> [Work to complete]: In the entries, find all lines that hold the word "blen" and copy them.

> [Input]:
(* ===== verification/Maintenance.v ===== *)
(** * The maintenance service

    src/services/maintenance/src: engine.rs (audits of a recovery closure, repair of missing
    replicas, renewal of leases), scheduler.rs (validation of an inventory and one job over
    it) and db.rs (the history, the inventories and the schedule of jobs).

    The service works through the clients of [Pool]; operators answer arbitrarily.  Tasks that
    run at once have independent results, except where one of them is taken first: there the
    order of completion is an argument.  A [HashMap] that is iterated over is the list of its
    entries in the order of the iteration.  A statement of the database can fail, as the
    oracle of the job says. *)

From stdpp Require Import sorting.
From S2P Require Import Prelude Sorting Tables Errors Primitives SamplePrimitives Names Crypto Schema Kit OperatorCore Trust Admission ObjectStore Pool.
Import Lease (LeaseReceipt).
#[local] Open Scope tx_scope.

(** ** Reports *)

Record ObjectReplicaStatus : Type := { cid : bytes; present_on : list str; missing_on : list str }.
Record AuditReport : Type := {
  a_closure_digest : bytes; total_objects : Z; healthy_count : Z; degraded_count : Z; lost_count : Z;
  operator_counts : gmap str Z; degraded_objects : list ObjectReplicaStatus;
}.
Record RecoveryAudit : Type := {
  a_objects : AuditReport; recoverable_operators : list str; discovery_missing : list str;
  a_required_replicas : Z; healthy : bool; checked_at_utc : Z;
}.
Record RepairResult : Type := {
  objects_repaired : Z; objects_failed : Z; placement_updates : list Placement.PlacementUpdate; elapsed_secs : Z;
}.

Definition unique {A} `{EqDecision A} : list A -> list A := dedup_by (fun a b => bool_decide (a = b)).

Section Maintenance.
Context {HX : Hex} {ED : Ed25519} {SH : Sha256} {CC : Cbor Closure.RecoveryClosure}
  {CD : Cbor DeviceCert.DeviceCertificate} {CH : Cbor Head.HeadRecord}.
Variable identity_json : identity_fields -> bytes.
Variable lease_json : Lease.signed_fields -> bytes.

(** ** engine.rs *)

(** [MaintenanceEngine::from_clients]; the engine is its clients, their endpoints follow. *)
Definition engine_clients (cs : list OperatorClient) : list OperatorClient := clients (from_clients cs).

Definition engine_sessions (vault_id signing_key : bytes) (cs : list OperatorClient) : gmap str str :=
  foldl (fun tokens c => match (authenticate vault_id signing_key c).1 with
                         | Ok token => <[endpoint c := token]> tokens
                         | Err _ => tokens
                         end) ∅ cs.

Definition ids32 (l : list bytes) : list bytes := List.filter (fun id => blen id =? 32) l.
Definition all_cids (closure : Closure.RecoveryClosure) : list bytes :=
  unique (sort lex_le (ids32 ([Closure.snapshot_record_cid closure; Closure.manifest_cid closure]
                              ++ Closure.envelope_ids closure ++ Closure.chunk_cids closure))).

Definition operator_pk (r : Run) (at_ : Moment) (c : OperatorClient) : option bytes :=
  match get_info identity_json r at_ c with Ok info => decode_key (operator_signing_pk_hex info) | Err _ => None end.

(** A proof of storage that names the object, the nonce and the size. *)
Definition proven (r : Run) (at_ : Moment) (c : OperatorClient) (token : str) (pk id data : bytes) : bool :=
  match challenge_object_pos (transport c) at_ token id (nonce r at_) with
  | Ok receipt => is_ok (Pos.verify receipt pk (Pos.compute_pos_proof id (nonce r at_) data))
                  && bool_decide (Pos.cid_hex receipt = hex_encode id) && bool_decide (Pos.nonce_hex receipt = hex_encode (nonce r at_))
                  && (Pos.size_bytes receipt =? blen data)
  | Err _ => false
  end.
Definition served (at_ : Moment) (c : OperatorClient) (token : str) (id : bytes) : bool :=
  match get_object at_ token id c with Ok b => bool_decide (sha256 b = id) | Err _ => false end.
Definition probe (r : Run) (phase : string) (sessions : gmap str str) (data : option bytes) (i_id : nat * bytes) (c : OperatorClient) : bool :=
  let '(i, id) := i_id in
  match sessions !! endpoint c with
  | None => false
  | Some token =>
      match data, operator_pk r (phase, []) c with
      | Some data, Some pk => proven r (phase, [i]) c token pk id data
      | _, _ => false
      end || served (phase, [i]) c token id
  end.

Definition status_of (r : Run) (phase : string) (sessions : gmap str str) (local_objects : gmap bytes bytes) (cs : list OperatorClient)
  (i_id : nat * bytes) : ObjectReplicaStatus :=
  let present := probe r phase sessions (local_objects !! i_id.2) i_id in
  {| cid := i_id.2; present_on := endpoint <$> List.filter present cs; missing_on := endpoint <$> List.filter (fun c => negb (present c)) cs |}.

(** One round of the loop over the objects. *)
Definition count_status (clients_len : Z) (report : AuditReport) (s : ObjectReplicaStatus) : AuditReport :=
  let counts := foldl (fun m e => <[e := default 0 (m !! e) + 1]> m) (operator_counts report) (present_on s) in
  if negb (bool_decide (present_on s = [])) && (blen (present_on s) =? clients_len) then
    {| a_closure_digest := a_closure_digest report; total_objects := total_objects report; healthy_count := healthy_count report + 1;
       degraded_count := degraded_count report; lost_count := lost_count report; operator_counts := counts;
       degraded_objects := degraded_objects report |}
  else if negb (bool_decide (present_on s = [])) then
    {| a_closure_digest := a_closure_digest report; total_objects := total_objects report; healthy_count := healthy_count report;
       degraded_count := degraded_count report + 1; lost_count := lost_count report; operator_counts := counts;
       degraded_objects := degraded_objects report ++ [s] |}
  else
    {| a_closure_digest := a_closure_digest report; total_objects := total_objects report; healthy_count := healthy_count report;
       degraded_count := degraded_count report; lost_count := lost_count report + 1; operator_counts := counts;
       degraded_objects := degraded_objects report ++ [s] |}.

> [Result for this task]:
Definition ids32 (l : list bytes) : list bytes := List.filter (fun id => blen id =? 32) l.
                  && (Pos.size_bytes receipt =? blen data)
  if negb (bool_decide (present_on s = [])) && (blen (present_on s) =? clients_len) then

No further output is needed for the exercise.